Lemma whole_pixel_geometry_witness :
  NpcDeathRender.screenX 320 sampleIsoToScreen sampleFrame sampleNpc
    samplePlayerScreen = 357
  ∧ NpcDeathRender.drawY 240 sampleIsoToScreen sampleFrame sampleNpc
      sampleMeta samplePlayerScreen sampleDeath = 251
  ∧ 640 - (NpcDeathRender.drawX 640 320 sampleIsoToScreen sampleFrame
             sampleNpc sampleMeta samplePlayerScreen sampleDeath + 33)
    = 357 - 4.
Proof.
  destruct (whole_pixel_geometry 640 320 240 unit tt unit
              (λ _ _, None) (λ _ _, sampleFrame) sampleIsoToScreen
              64 64 10 20 320 240 640 33 50 4 6
              sampleFrame sampleNpc sampleMeta samplePlayerScreen sampleDeath
              eq_refl eq_refl eq_refl eq_refl eq_refl eq_refl eq_refl
              eq_refl eq_refl eq_refl eq_refl)
    as (HX & HY & _ & Hmirrored).
  split; [exact HX|]. split; [exact HY|].
  rewrite (Hmirrored eq_refl), HX. reflexivity.
Defined.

WORK REQUEST:
Starting with the first line above and ending with the line that holds "destruct (whole_pixel_geometry 640", restate each line word for word and add nothing else.

SOLUTION TO THIS TASK:
Lemma whole_pixel_geometry_witness :
  NpcDeathRender.screenX 320 sampleIsoToScreen sampleFrame sampleNpc
    samplePlayerScreen = 357
  ∧ NpcDeathRender.drawY 240 sampleIsoToScreen sampleFrame sampleNpc
      sampleMeta samplePlayerScreen sampleDeath = 251
  ∧ 640 - (NpcDeathRender.drawX 640 320 sampleIsoToScreen sampleFrame
             sampleNpc sampleMeta samplePlayerScreen sampleDeath + 33)
    = 357 - 4.
Proof.
  destruct (whole_pixel_geometry 640 320 240 unit tt unit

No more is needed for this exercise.